Как только была доказана роль ДНК в кодировании генетической информации, исследователи начали рассматривать возможность рационального изменения генетического кода, хотя инструментов для таких манипуляций еще не существовало. Маршалл Ниренберг, один из биологов, расшифровавших в 1960-х годах генетический код (и удостоенный за это Нобелевской премии по физиологии и медицине), писал в 1967-м о том, что у человека
есть власть определять свою собственную генетическую судьбу. Эта власть может быть использована мудро или же легкомысленно, во благо человечества или во вред ему[222].
Уверенный в том, что подобная власть не должна находиться под контролем одних лишь ученых, Ниренберг продолжал:
Окончательные решения по поводу приложения этого знания должно принимать общество, и только хорошо информированное общество способно принимать эти решения осмысленно.
Не все ученые были склонны к такому самоограничению. Всего несколькими годами позже в статье для American Scientist Роберт Синсхаймер, в те годы профессор биофизики в Калтехе, описывал генетическую модификацию человека как
потенциально одну из наиболее важных концепций, появившихся за всю историю человечества… Впервые живое существо понимает свое происхождение и может направлять свое будущее[223].
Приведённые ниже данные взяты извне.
Example TestPolicyEngine_Evaluate_Approve_NonMatchingMessages :
  let '(err, st) :=
    Evaluate (engine 2)
      (timer [inbound_ "telegram" "other-chat" "approve";
              inbound_ "telegram" "chat100" "hello";
              inbound_ "telegram" "chat100" "approve"])
      ModeApprove (violation "exec_guard" "test") "telegram" "chat100" fresh in
  err = None /\
  inbound (mbus st) = [inbound_ "telegram" "other-chat" "approve";
                       inbound_ "telegram" "chat100" "hello"].
Proof. vm_compute. repeat split. Qed.

(** The default of 300 seconds reads [5m0s] in the failure. *)
Example timeout_unset :
  fst (Evaluate (engine 0) (timer []) ModeApprove
         (violation "exec_guard" "test") "telegram" "chat789" fresh)
  = Some (Errorf "approval timed out after 5m0s").
Proof. vm_compute. reflexivity. Qed.

(** Two cycles in a row on the same chat: the first times out, the second
    is approved by a fresh reply; one prompt each, no registration left. *)
Example sequential_cycles :
  let v := violation "exec_guard" "test" in
  let '(err1, st1) :=
    Evaluate (engine 1) (timer [inbound_ "telegram" "chat1" "hello"])
      ModeApprove v "telegram" "chat1" fresh in
  let '(err2, st2) :=
    Evaluate (engine 1) (timer [inbound_ "telegram" "chat1" "y"])
      ModeApprove v "telegram" "chat1" st1 in
  err1 = Some (Errorf "approval timed out after 1s") /\
  err2 = None /\
  List.length (outbound (mbus st2)) = 2%nat /\
  interceptors (mbus st2) = [] /\
  inbound (mbus st2) = [inbound_ "telegram" "chat1" "hello"].
Proof. vm_compute. repeat split. Qed.

Example TestIsApproveKeyword :
  List.map isApproveKeyword ["approve"; "yes"; "allow"; "ok"; "y"]
    = [true; true; true; true; true] /\
  List.map isApproveKeyword ["deny"; "no"; "hello"; ""]
    = [false; false; false; false].
Proof. split; reflexivity. Qed.

Example TestIsApproveKeywordCJK :
  List.map isApproveKeywordCJK
    ["批准"; "允许"; "通过"; "是"; "承認"; "許可"; "はい"]
    = [true; true; true; true; true; true; true] /\
  List.map isApproveKeywordCJK ["拒绝"; "否决"; "hello"; ""]
    = [false; false; false; false].
Proof. split; reflexivity. Qed.

Example TestIsDenyKeyword :
  List.map isDenyKeyword ["deny"; "no"; "reject"; "block"; "n"]
    = [true; true; true; true; true] /\
  List.map isDenyKeyword ["approve"; "yes"; "hello"; ""]
    = [false; false; false; false].
Proof. split; reflexivity. Qed.

Example TestIsDenyKeywordCJK :
  List.map isDenyKeywordCJK ["拒绝"; "否决"; "不"; "拒否"; "いいえ"]
    = [true; true; true; true; true] /\
  List.map isDenyKeywordCJK ["批准"; "允许"; "hello"; ""]
    = [false; false; false; false].
Proof. split; reflexivity. Qed.

End Tests.

(* ===================================================================== *)
(** ** More on the policy engine *)
(* ===================================================================== *)

Section EngineMore.
Import gostring bus security spec.
Context `{unicode.CaseTables} {E : Type}.
Implicit Types (pe : PolicyEngine) (ctx : Run) (v : Violation.t)
  (st : World E).

Lemma history_grows {A : Type} (l more : list A) :
  more <> [] -> l <> (l ++ more)%list.
Proof.
  intros Hne Heq. apply (f_equal (@List.length A)) in Heq.
  rewrite length_app in Heq. destruct more; [contradiction | cbn in Heq; lia].
Qed.

(** X1. Evaluate leaves the router and the captured variables exactly as
    it found them unless the mode is "approve" and the channel is
    interactive; in that one case the router history grows. *)
Theorem Evaluate_touches_router_iff_asking pe ctx mode v channel chatID st :
  snd (Evaluate pe ctx mode v channel chatID st) = st <->
  ~ (mode = ModeApprove /\ interactive channel).
Proof.
  split.
  - intros Hsame [-> Hint].
    rewrite (Evaluate_approve_interactive _ _ _ _ _ _ Hint),
      requestApproval_steps in Hsame.
    cbv zeta in Hsame. cbn [snd] in Hsame.
    apply (f_equal (fun w => history (mbus w))) in Hsame.
    cbn [mbus removeInterceptor history] in Hsame.
    destruct (await_frame (arrivals ctx) (pending pe v channel chatID st))
      as (_ & _ & _ & traffic & Hh & _).
    rewrite Hh in Hsame. unfold pending in Hsame.
    cbn [mbus PublishOutbound AddInterceptor snd history] in Hsame.
    rewrite <- !app_assoc in Hsame. symmetry in Hsame.
    revert Hsame. apply history_grows. discriminate.
  - intros Hnot. unfold Evaluate, IsOff, ModeOff, ModeBlock.
    destruct (String.eqb_spec mode ""); [reflexivity|].
    destruct (String.eqb_spec mode "off"); [reflexivity|]. cbn [orb].
    destruct (String.eqb_spec mode "block"); [reflexivity|].
    destruct (String.eqb_spec mode ModeApprove) as [Hm|]; [|reflexivity].
    destruct (String.eqb_spec channel ""); [reflexivity|].
    destruct (String.eqb_spec channel "cli"); [reflexivity|].
    exfalso. apply Hnot. now repeat split.
Qed.

(** X2. Whatever number of seconds is configured, the duration
    [requestApproval] waits for is positive and fits a [Duration]: a
    value that is zero, negative or wrapped around to a non-positive
    count is replaced by 300 seconds before the timer is set. *)
Theorem approvalTimeout_positive pe :
  0 < approvalTimeout pe < 2 ^ 63.
Proof.
  unfold approvalTimeout, time.mul, time.Second.
  set (x := time.wrap64 (config.ApprovalTimeout (config_ pe)) * 1000000000).
  assert (Hb : - 2 ^ 63 <= time.wrap64 x < 2 ^ 63).
  { unfold time.wrap64.
    change (2 ^ 63) with 9223372036854775808.
    change (2 ^ 64) with 18446744073709551616.
    pose proof (Z.mod_pos_bound (x + 9223372036854775808) 18446744073709551616).
    lia. }
  change (2 ^ 63) with 9223372036854775808 in *.
  destruct (Z.leb_spec (time.wrap64 x) 0); lia.
Qed.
Синсхаймер высмеивал критиков, считавших, что генная инженерия – это просто современная версия бесплодной мечты о совершенном человечестве:
Человек, и это абсолютно очевидно, – слишком несовершенное создание, полное изъянов. Учитывая ход его эволюции, вряд ли могло получиться иначе… А сейчас перед нами мелькает перспектива другого пути – шанс ослабить внутренние ограничения и непосредственно исправить изъяны собственного устройства, чтобы идти вперед к совершенству, далеко за пределы нашего сегодняшнего видения, этого примечательного продукта эволюции длиной в два миллиона лет.
В течение двадцати лет с момента публикации эссе Синсхаймера ученые стремительно наносили на карту путь к совершенству, который ему в конце 1960-х виделся лишь в самых общих чертах. К началу 1990-х уже начались испытания генной терапии на пациентах-людях, и, хотя было очевидно, что точные манипуляции ДНК клеток зародышевого пути человека пока недоступны – даже при наличии сравнительно продвинутой технологии, – исследователи все равно не переставали страстно мечтать о такой возможности. Френч Андерсон, проводивший эти первые клинические испытания, открыто высказался об опасностях и этических неоднозначностях генной терапии в целях улучшения человека независимо от места ее приложения – будь то соматические клетки или клетки зародышевого пути. Помимо всего прочего, он задался вопросом, все ли ученые способны ответственно обращаться с этой новой силой, или найдется исследователь, который
будет скорее подобен маленькому мальчику, которому нравится разбирать механизмы. Ему хватает ума разобрать часы и, вероятно, даже собрать их заново, так чтобы они тикали. Но что, если он попробует “усовершенствовать” их? Например, поставить стрелки покрупнее, чтобы проще было разглядеть, который час. Но если эти стрелки будут слишком тяжелы для механизма, то они будут двигаться слишком медленно, неравномерно или вовсе остановятся… Попытки этого мальчика внести улучшения в часы только навредят им[224].